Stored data
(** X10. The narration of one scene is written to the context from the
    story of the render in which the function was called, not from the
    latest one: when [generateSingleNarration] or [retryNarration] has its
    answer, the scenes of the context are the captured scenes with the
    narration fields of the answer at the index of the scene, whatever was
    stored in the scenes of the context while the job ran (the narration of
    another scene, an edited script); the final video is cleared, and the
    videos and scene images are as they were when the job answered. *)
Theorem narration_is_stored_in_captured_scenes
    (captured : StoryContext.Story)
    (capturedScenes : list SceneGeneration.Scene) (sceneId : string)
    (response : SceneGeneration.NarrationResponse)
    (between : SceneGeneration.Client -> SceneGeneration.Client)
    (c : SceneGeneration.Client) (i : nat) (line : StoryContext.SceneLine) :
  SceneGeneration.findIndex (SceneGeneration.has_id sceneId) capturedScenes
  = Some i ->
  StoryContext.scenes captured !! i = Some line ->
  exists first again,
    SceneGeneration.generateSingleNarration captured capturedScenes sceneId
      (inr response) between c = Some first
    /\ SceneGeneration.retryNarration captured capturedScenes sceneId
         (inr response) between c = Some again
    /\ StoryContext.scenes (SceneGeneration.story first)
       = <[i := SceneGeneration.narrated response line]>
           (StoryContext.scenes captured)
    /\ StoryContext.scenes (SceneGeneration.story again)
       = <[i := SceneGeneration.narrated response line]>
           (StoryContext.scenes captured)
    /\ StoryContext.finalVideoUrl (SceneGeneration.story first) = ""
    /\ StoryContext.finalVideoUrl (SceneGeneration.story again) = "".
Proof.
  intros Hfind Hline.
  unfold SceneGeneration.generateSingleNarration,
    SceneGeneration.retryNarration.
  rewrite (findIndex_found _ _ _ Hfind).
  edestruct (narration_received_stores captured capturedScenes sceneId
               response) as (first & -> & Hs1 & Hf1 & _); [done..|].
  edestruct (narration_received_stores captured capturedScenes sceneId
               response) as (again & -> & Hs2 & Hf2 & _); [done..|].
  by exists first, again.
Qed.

* * *

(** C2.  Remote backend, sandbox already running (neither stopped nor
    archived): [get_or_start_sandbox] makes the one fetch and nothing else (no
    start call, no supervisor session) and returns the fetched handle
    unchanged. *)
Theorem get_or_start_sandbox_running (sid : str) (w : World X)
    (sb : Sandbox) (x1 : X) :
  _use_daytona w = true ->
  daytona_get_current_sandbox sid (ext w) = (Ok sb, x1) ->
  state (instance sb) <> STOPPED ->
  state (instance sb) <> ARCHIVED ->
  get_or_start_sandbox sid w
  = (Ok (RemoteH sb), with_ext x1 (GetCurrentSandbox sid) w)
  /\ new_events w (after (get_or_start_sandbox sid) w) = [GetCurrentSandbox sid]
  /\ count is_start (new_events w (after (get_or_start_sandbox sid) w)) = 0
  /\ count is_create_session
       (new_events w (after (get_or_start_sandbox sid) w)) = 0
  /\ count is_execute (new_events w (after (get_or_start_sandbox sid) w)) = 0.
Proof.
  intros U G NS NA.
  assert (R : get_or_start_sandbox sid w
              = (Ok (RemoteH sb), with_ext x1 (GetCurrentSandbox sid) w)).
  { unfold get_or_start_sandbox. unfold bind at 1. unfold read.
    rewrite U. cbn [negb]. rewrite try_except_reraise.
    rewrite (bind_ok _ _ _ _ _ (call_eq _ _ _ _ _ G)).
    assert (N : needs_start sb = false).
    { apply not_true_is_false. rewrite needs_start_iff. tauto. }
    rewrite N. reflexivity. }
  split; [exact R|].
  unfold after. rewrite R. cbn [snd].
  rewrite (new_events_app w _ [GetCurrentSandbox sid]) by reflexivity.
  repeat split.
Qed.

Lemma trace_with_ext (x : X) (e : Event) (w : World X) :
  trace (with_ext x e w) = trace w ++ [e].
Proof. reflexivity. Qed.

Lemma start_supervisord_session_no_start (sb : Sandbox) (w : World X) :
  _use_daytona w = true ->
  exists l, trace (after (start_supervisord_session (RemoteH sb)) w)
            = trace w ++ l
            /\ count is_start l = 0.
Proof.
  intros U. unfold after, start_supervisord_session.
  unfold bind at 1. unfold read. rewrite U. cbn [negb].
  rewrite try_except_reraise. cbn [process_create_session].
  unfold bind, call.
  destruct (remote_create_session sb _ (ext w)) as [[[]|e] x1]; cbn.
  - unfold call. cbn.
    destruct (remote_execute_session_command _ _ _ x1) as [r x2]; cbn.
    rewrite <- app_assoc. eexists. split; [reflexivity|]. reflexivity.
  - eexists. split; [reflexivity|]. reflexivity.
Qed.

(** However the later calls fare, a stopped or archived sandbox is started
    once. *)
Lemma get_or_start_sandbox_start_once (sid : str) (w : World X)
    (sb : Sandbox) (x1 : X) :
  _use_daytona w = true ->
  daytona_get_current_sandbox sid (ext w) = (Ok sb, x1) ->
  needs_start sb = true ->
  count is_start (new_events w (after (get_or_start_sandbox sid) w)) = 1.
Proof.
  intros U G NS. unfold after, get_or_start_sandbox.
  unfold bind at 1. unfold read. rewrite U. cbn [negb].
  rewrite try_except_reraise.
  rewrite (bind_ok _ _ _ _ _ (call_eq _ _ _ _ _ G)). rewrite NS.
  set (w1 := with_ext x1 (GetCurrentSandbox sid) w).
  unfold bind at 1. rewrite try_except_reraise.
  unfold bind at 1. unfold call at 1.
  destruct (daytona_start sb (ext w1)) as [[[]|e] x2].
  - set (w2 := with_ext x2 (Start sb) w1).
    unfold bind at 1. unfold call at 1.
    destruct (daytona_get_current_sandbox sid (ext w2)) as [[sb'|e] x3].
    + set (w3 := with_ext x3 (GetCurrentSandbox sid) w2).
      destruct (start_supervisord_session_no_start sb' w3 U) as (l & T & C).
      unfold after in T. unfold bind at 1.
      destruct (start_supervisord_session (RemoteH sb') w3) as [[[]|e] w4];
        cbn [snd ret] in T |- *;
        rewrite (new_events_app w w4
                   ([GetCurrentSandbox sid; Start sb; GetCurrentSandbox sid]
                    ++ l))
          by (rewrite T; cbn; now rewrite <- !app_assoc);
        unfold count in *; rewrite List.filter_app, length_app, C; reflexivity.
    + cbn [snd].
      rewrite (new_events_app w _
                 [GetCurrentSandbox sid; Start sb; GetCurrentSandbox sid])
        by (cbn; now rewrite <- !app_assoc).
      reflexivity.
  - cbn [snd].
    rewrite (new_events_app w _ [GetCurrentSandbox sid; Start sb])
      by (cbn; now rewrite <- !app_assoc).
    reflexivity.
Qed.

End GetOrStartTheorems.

...

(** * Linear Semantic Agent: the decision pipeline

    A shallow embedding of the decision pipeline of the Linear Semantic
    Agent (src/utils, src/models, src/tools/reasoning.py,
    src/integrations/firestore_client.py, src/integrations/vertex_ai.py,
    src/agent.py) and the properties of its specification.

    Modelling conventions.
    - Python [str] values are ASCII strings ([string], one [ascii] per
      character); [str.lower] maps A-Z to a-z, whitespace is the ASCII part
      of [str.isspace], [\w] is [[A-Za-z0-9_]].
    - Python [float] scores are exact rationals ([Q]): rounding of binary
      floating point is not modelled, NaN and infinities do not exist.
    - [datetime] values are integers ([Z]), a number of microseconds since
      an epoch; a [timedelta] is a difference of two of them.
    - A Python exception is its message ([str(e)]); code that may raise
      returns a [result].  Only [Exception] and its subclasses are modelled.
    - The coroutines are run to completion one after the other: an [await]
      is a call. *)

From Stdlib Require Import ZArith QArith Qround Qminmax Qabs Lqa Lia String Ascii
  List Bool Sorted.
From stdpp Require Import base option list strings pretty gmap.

- _EXERCISE DESCRIPTION_:
Reproduce the lines above, beginning at the line with "(** X10. The" and stopping after the line with "StoryContext.scenes (SceneGeneration.story first)", exactly as they are.

- _FINAL ANSWER_:
(** X10. The narration of one scene is written to the context from the
    story of the render in which the function was called, not from the
    latest one: when [generateSingleNarration] or [retryNarration] has its
    answer, the scenes of the context are the captured scenes with the
    narration fields of the answer at the index of the scene, whatever was
    stored in the scenes of the context while the job ran (the narration of
    another scene, an edited script); the final video is cleared, and the
    videos and scene images are as they were when the job answered. *)
Theorem narration_is_stored_in_captured_scenes
    (captured : StoryContext.Story)
    (capturedScenes : list SceneGeneration.Scene) (sceneId : string)
    (response : SceneGeneration.NarrationResponse)
    (between : SceneGeneration.Client -> SceneGeneration.Client)
    (c : SceneGeneration.Client) (i : nat) (line : StoryContext.SceneLine) :
  SceneGeneration.findIndex (SceneGeneration.has_id sceneId) capturedScenes
  = Some i ->
  StoryContext.scenes captured !! i = Some line ->
  exists first again,
    SceneGeneration.generateSingleNarration captured capturedScenes sceneId
      (inr response) between c = Some first
    /\ SceneGeneration.retryNarration captured capturedScenes sceneId
         (inr response) between c = Some again
    /\ StoryContext.scenes (SceneGeneration.story first)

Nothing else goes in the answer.